» What you will do:
Start at the line with "rewrite Hrl in" in the records below, stop at the line with "- simpl. destruct", and return every line in that span exactly, the two end lines included.

» Data records:

Lemma settled_hand k s o k0 g0 a rem mp w' ra' pm' m' ev :
  sched_ok s → settled k s → worker s = WHand k0 g0 a rem mp →
  worker_step shard shards o (worker s) (retry_after s) (has_messages s) (maps s) = Some (w', ra', pm', m', ev) →
  settled k (after_work s m' pm' w' ra' ev).
Proof.
  intros Hok Hs Hw Hstep. pose proof (worker_inside k _ _ _ _ _ _ _ _ _ _ _ (so_actors _ Hok) Hstep) as Hin. rewrite Hw in Hstep.
  pose proof (st_worker _ _ Hs) as Hsw. pose proof (ao_worker _ _ _ (so_actors _ Hok)) as Hwo. rewrite Hw in Hsw, Hwo. simpl in Hsw, Hstep, Hwo.
  destruct Hwo as [[Hka Hga] Hnone]. destruct (wo_forward o) as [|rehomed]; injection Hstep as <- <- <- <- <-.
  - apply settled_quiet; try done; rewrite ?Hw; try done.
    + intros g Hg. split; [|by left]. destruct (st_retry _ _ Hs g Hg) as (_ & Hcur & _). rewrite Hw in Hcur. done.
    + intros. left. by left.
  - set (a' := match rehomed with Some (p, o) => mkAdmitted p o (message a) | None => a end) in *.
    assert (message a' = message a) as Hmsg by (unfold a'; by destruct rehomed as [[]|]).
    destruct (decide (k0 = k)) as [->|Hne].
    + simpl in Hsw. pose proof (Hsw eq_refl) as Ht. apply (settled_put k s _ _ a' g0); try done.
      * unfold requeue_in_progress. by rewrite Ht, Z.eqb_refl, Hnone.
      * unfold of_queue. by rewrite Hmsg.
      * intros g [[= ->]%elem_of_singleton|?]%elem_of_union; auto.
    + apply settled_quiet; try done; rewrite ?Hw; try done.
      * unfold requeue_in_progress. rewrite Hnone. destruct (buf_tx (maps s) !! k0); [|done]. destruct (_ =? _); [|done].
        by rewrite insert_progress_view, decide_False.
      * unfold requeue_in_progress. rewrite Hnone. destruct (buf_tx (maps s) !! k0); [|done]. by destruct (_ =? _).
      * intros g [[= -> ->]%elem_of_singleton|?]%elem_of_union; [done|auto].
      * intros g Hg Hne' [->|[[= -> _]|Hx]]; simpl; [auto|done|auto].
Qed.
Lemma settled_recv k s o k0 g0 rem mp w' ra' pm' m' ev :
  sched_ok s → settled k s → worker s = WRecv k0 g0 rem mp →
  worker_step shard shards o (worker s) (retry_after s) (has_messages s) (maps s) = Some (w', ra', pm', m', ev) →
  settled k (after_work s m' pm' w' ra' ev).
Proof.
  intros Hok Hs Hw Hstep. pose proof (worker_inside k _ _ _ _ _ _ _ _ _ _ _ (so_actors _ Hok) Hstep) as Hin. rewrite Hw in Hstep.
  pose proof (ao_maps _ _ _ (so_actors _ Hok)) as Hm. pose proof (ao_worker _ _ _ (so_actors _ Hok)) as Hwo. rewrite Hw in Hwo. simpl in Hwo, Hstep.
  destruct (negb _) eqn:Hb.
  { injection Hstep as <- <- <- <- <-. apply negb_true_iff, bool_decide_eq_false in Hb. apply settled_quiet; try done; rewrite ?Hw; try done; [auto|].
    intros g Hg Hne [->|[[= -> ->]|Hx]]; simpl; [auto|done|auto]. }
  apply negb_false_iff, bool_decide_eq_true in Hb. apply bind_Some in Hstep as (q & Hq & Hstep). destruct (pq_gate q) eqn:Hgate; [done|].
  destruct (try_recv (pq_chan q)) as [[a c]|] eqn:Hr; injection Hstep as <- <- <- <- <-.
  - destruct (recv_spec _ k0 g0 q a c Hm Hb Hq Hr) as (_ & [Hka Hga] & Hk & Hcont & Hv). rewrite set_chan_gate_comm in *.
    specialize (Hv k). rewrite <- (set_gate_view _ g0 true) in Hv. destruct (decide (k = k0)) as [->|Hne].
    + pose proof (exact_step k0 s _ _ None Hok Hs Hin) as Hex. pose proof Hs as [Htx Hrx Hprog _ Hps _ Hretry _].
      set (m' := set_gate g0 true (set_chan g0 c (maps s))) in *. pose proof Hv as Hf. unfold view in Hf. injection Hf as Hc.
      destruct (Hrx g0 Hb) as [Ht0|(_ & _ & Hret)]; [|by rewrite Hw in Hret].
      split; cbn [after_work maps worker producers retry_after has_messages accepted forwarded unreachable]; rewrite ?Hc; try done.
      * intros g Hg. left. simpl in *. congruence.
      * intros _. exact Ht0.
      * intros g Hg. by destruct (Hretry g Hg) as (? & _ & ?).
      * intros g Hg _. right. right. by left.
    + apply settled_quiet; try done; rewrite ?Hw; try done.
      * simpl. congruence.
      * auto.
      * intros. by left.
  - apply settled_quiet; try done; rewrite ?Hw; try done.
    + apply set_gate_view.
    + simpl. intros ->. split; [done|]. split; [|done]. intros _. unfold contents. rewrite Hb, Hq.
      pose proof (try_recv_spec AdmittedMessage (pq_chan q)) as Hspec. by rewrite Hr in Hspec.
    + auto.
    + intros g Hg Hne [->|[[= -> ->]|Hx]]; simpl; [auto| |auto]. destruct Hne. unfold contents. rewrite Hb, Hq.
      pose proof (try_recv_spec AdmittedMessage (pq_chan q)) as Hspec. by rewrite Hr in Hspec.
Qed.
(* ===== verification/TreeFs.v ===== *)
(** * A file system with symbolic links

    An instance of [FileSystem]: a tree of directories, files and links, with the root as the
    current directory.  It shows that [FileSystemLaws] can hold, and gives the concrete file
    systems of the examples. *)

From S2P Require Import Prelude Paths.

Inductive Node : Type := Dir | File | Link (target : Path).

(** Nodes by their names from the root, which is a directory. *)
Definition Tree : Type := gmap (list string) Node.

Section tree.
(** A path of more steps does not resolve ([ELOOP]). *)
Context (steps : nat) (t : Tree) (names_valid : ∀ k n, t !! k = Some n → Forall valid_name k).

Definition node_at (q : list string) : option Node := if decide (q = []) then Some Dir else t !! q.

(** [at_] is a directory that was reached; links are followed where they are met. *)
Fixpoint resolve (fuel : nat) (at_ : list string) (todo : list Component) : option (list string) :=
  match fuel with
  | O => None
  | S fuel =>
      match todo with
      | [] => Some at_
      | CurDir :: todo => resolve fuel at_ todo
      | ParentDir :: todo => resolve fuel (removelast at_) todo
      | Normal x :: todo =>
          match t !! (at_ ++ [x]) with
          | None => None
          | Some Dir => resolve fuel (at_ ++ [x]) todo
          | Some File => if decide (todo = []) then resolve fuel (at_ ++ [x]) [] else None
          | Some (Link p) => resolve fuel (if has_root p then [] else at_) (comps p ++ todo)
          end
      end
  end.

Definition of_names (q : list string) : Path := mkPath true (Normal <$> q).

Definition tree_canonicalize (p : Path) : option Path := of_names <$> resolve (S steps) [] (comps p).
Definition tree_node (p : Path) : option Node := resolve (S steps) [] (comps p) ≫= node_at.

Definition tree_fs : FileSystem := {|
  canonicalize := tree_canonicalize;
  path_exists p := bool_decide (is_Some (tree_canonicalize p));
  is_dir p := match tree_node p with Some Dir => true | _ => false end;
  is_file p := match tree_node p with Some File => true | _ => false end;
  current_dir := Some (mkPath true []);
  home_dir := None;
|}.

(** What is above is a directory. *)
Definition real (q : list string) : Prop :=
  (∀ a x b, q = a ++ x :: b → b ≠ [] → t !! (a ++ [x]) = Some Dir) ∧ (q ≠ [] → t !! q = Some Dir ∨ t !! q = Some File).
Definition real_dir (q : list string) : Prop := ∀ a x b, q = a ++ x :: b → t !! (a ++ [x]) = Some Dir.

Lemma real_dir_nil : real_dir [].
Proof. intros [] ? ?; discriminate. Qed.
Lemma real_dir_snoc q x : real_dir q → t !! (q ++ [x]) = Some Dir → real_dir (q ++ [x]).
Proof.
  intros Hq Hx a y b Heq. destruct b as [|z b] using rev_ind.
  - apply app_inj_tail in Heq as [-> ->]. done.
  - change (a ++ y :: b ++ [z]) with (a ++ (y :: b) ++ [z]) in Heq. rewrite app_assoc in Heq. apply app_inj_tail in Heq as [-> ->]. by eapply Hq.
Qed.
Lemma real_dir_removelast q : real_dir q → real_dir (removelast q).
Proof.
  intros Hq a x b Heq. destruct q as [|y q] using rev_ind; [by destruct a|]. rewrite removelast_last in Heq. subst q. apply (Hq a x (b ++ [y])). by rewrite <- app_assoc.
Qed.
Lemma real_dir_real q : real_dir q → real q.
Proof.
  intros Hq. split; [intros a x b Heq _; by eapply Hq|]. intros Hne. left. destruct q as [|y q] using rev_ind; [done|]. by eapply (Hq q y []).
Qed.

Lemma resolve_real fuel at_ todo q :
  real_dir at_ → resolve fuel at_ todo = Some q → real q ∧ (length q < length at_ + fuel)%nat.
Proof.
  revert at_ todo. induction fuel as [|fuel IH]; intros at_ todo Hat Hr; simpl in Hr; [done|]. destruct todo as [|[| |x] todo].
  - injection Hr as <-. split; [by apply real_dir_real|lia].
  - apply IH in Hr as [? ?]; [|done]. split; [done|lia].
  - apply IH in Hr as [? Hlen]; [|by apply real_dir_removelast]. split; [done|]. assert (length (removelast at_) <= length at_)%nat; [|lia].
    destruct at_ as [|y l _] using rev_ind; [done|]. rewrite removelast_last, length_app. lia.
  - destruct (t !! (at_ ++ [x])) as [[| |p]|] eqn:Hx; [| | |done].
    + apply IH in Hr as [? Hlen]; [|by apply real_dir_snoc]. split; [done|]. rewrite length_app in Hlen. simpl in Hlen. lia.
    + destruct (decide _); [|done]. destruct fuel; [done|]. injection Hr as <-. split; [|rewrite length_app; simpl; lia]. split; [|intros _; by right].
      intros a y b Heq Hb. destruct b as [|z b _] using rev_ind; [done|]. change (a ++ y :: b ++ [z]) with (a ++ (y :: b) ++ [z]) in Heq.
      rewrite app_assoc in Heq. apply app_inj_tail in Heq as [-> ->]. by eapply Hat.
    + apply IH in Hr as [? Hlen]; [|destruct (has_root p); [apply real_dir_nil|done]]. split; [done|]. destruct (has_root p); simpl in Hlen; lia.
Qed.

Lemma resolve_canonical fuel at_ rest :
  real (at_ ++ rest) → (length rest < fuel)%nat → resolve fuel at_ (Normal <$> rest) = Some (at_ ++ rest).
Proof.
  revert at_ rest. induction fuel as [|fuel IH]; intros at_ rest Hreal Hlen; [lia|]. destruct rest as [|x rest]; simpl; [by rewrite app_nil_r|]. simpl in Hlen.
  pose proof Hreal as [Hdirs Hlast]. destruct rest as [|y rest].
  - destruct fuel; [simpl in Hlen; lia|]. destruct Hlast as [-> | ->]; [by destruct at_|..]; done.
  - rewrite (Hdirs at_ x (y :: rest) eq_refl) by done. rewrite IH; [by rewrite <- app_assoc|by rewrite <- app_assoc|simpl in *; lia].
Qed.

Lemma tree_canonical p q : tree_canonicalize p = Some q → ∃ l, q = of_names l ∧ resolve (S steps) [] (comps p) = Some l ∧ real l ∧ resolve (S steps) [] (comps q) = Some l.
Proof.
  intros (l & Hl & ->)%fmap_Some_1. exists l. destruct (resolve_real _ _ _ _ real_dir_nil Hl) as [Hreal Hlen]. split_and!; [done|done|done|].
  unfold of_names. simpl comps. rewrite (resolve_canonical _ [] l); [done|done|simpl in Hlen; lia].
Qed.

Lemma tree_laws : @FileSystemLaws tree_fs.
Proof.
  split; simpl.
  - intros p q (l & -> & _ & [_ Hl] & _)%tree_canonical. apply clean_names. exists l. split; [done|]. destruct l as [|x l]; [by apply Forall_nil|].
    destruct Hl as [Hl|Hl]; [done|..]; by eapply names_valid.
  - intros p q (l & -> & _ & _ & Hl)%tree_canonical. unfold tree_canonicalize. by rewrite Hl.
  - intros p q (l & -> & Hp & _ & Hl)%tree_canonical. unfold tree_node. by rewrite Hp, Hl.
  - intros p. apply bool_decide_eq_true.
  - done.
  - intros d [= <-]. split; [done|]. by apply Forall_nil.
  - done.
Qed.

(** What comes first is resolved first. *)
Lemma resolve_app fuel at_ cs rest l :
  rest ≠ [] → resolve fuel at_ (cs ++ rest) = Some l → ∃ fuel' q, resolve fuel at_ cs = Some q ∧ resolve fuel' q rest = Some l.
Proof.
  intros Hrest. revert at_ cs. induction fuel as [|fuel IH]; intros at_ cs Hr; [done|]. destruct cs as [|[| |x] cs].
  - by exists (S fuel), at_.
  - apply IH in Hr as (f & q & Hq & Hl). by exists f, q.
  - apply IH in Hr as (f & q & Hq & Hl). by exists f, q.
  - simpl in Hr |- *. destruct (t !! (at_ ++ [x])) as [[| |p]|]; [| | |done].
    + apply IH in Hr as (f & q & Hq & Hl). by exists f, q.
    + rewrite decide_False in Hr by (intros [_ ?]%app_eq_nil; done). done.
    + rewrite app_assoc in Hr. apply IH in Hr as (f & q & Hq & Hl). by exists f, q.
Qed.

Lemma resolve_fun fuel fuel' at_ todo l l' : resolve fuel at_ todo = Some l → resolve fuel' at_ todo = Some l' → l = l'.
Proof.
  revert fuel' at_ todo. induction fuel as [|fuel IH]; intros [|fuel'] at_ todo H1 H2; [done..|]. simpl in H1, H2. destruct todo as [|[| |x] todo]; [congruence|eauto..|].
  destruct (t !! (at_ ++ [x])) as [[| |p]|]; [eauto| |eauto|done]. destruct (decide _); [eauto|done].
Qed.

Lemma tree_links_first : @links_first tree_fs.
Proof.
  intros cs q x target entry Hq Htarget Hentry. simpl in *. apply tree_canonical in Hq as (lq & -> & Hcs & Hreal & _).
  apply fmap_Some_1 in Htarget as (l1 & H1 & ->). apply fmap_Some_1 in Hentry as (l2 & H2 & ->). cbn [comps of_names] in H1, H2, Hcs. f_equal.
  apply resolve_app in H1 as (f1 & q1 & Hq1 & H1); [|done]. rewrite Hcs in Hq1. injection Hq1 as <-.
  assert (removelast (Normal <$> lq) = Normal <$> removelast lq) as Hrl.
  { destruct lq as [|y lq _] using rev_ind; [done|]. rewrite fmap_app. change (Normal <$> [y]) with [Normal y]. by rewrite !removelast_last. }
  rewrite Hrl in H2. apply resolve_app in H2 as (f2 & q2 & Hq2 & H2); [|done].
  destruct (resolve_real _ _ _ _ real_dir_nil Hcs) as [_ Hlen]. simpl in Hlen.
  rewrite (resolve_canonical _ [] (removelast lq)) in Hq2.
  - injection Hq2 as <-. destruct f1 as [|f1]; [done|]. exact (resolve_fun f1 f2 (removelast lq) [Normal x] l1 l2 H1 H2).
  - simpl. destruct lq as [|y lq _] using rev_ind; [done|]. rewrite removelast_last. destruct Hreal as [Hdirs _]. apply real_dir_real.
    intros a z b ->. apply (Hdirs a z (b ++ [y])); [by rewrite <- app_assoc|by destruct b].
  - assert (length (removelast lq) <= length lq)%nat; [|lia]. destruct lq as [|y lq _] using rev_ind; [done|]. rewrite removelast_last, length_app. lia.
Qed.
End tree.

» Answer for the task:
  rewrite Hrl in H2. apply resolve_app in H2 as (f2 & q2 & Hq2 & H2); [|done].
  destruct (resolve_real _ _ _ _ real_dir_nil Hcs) as [_ Hlen]. simpl in Hlen.
  rewrite (resolve_canonical _ [] (removelast lq)) in Hq2.
  - injection Hq2 as <-. destruct f1 as [|f1]; [done|]. exact (resolve_fun f1 f2 (removelast lq) [Normal x] l1 l2 H1 H2).
  - simpl. destruct lq as [|y lq _] using rev_ind; [done|]. rewrite removelast_last. destruct Hreal as [Hdirs _]. apply real_dir_real.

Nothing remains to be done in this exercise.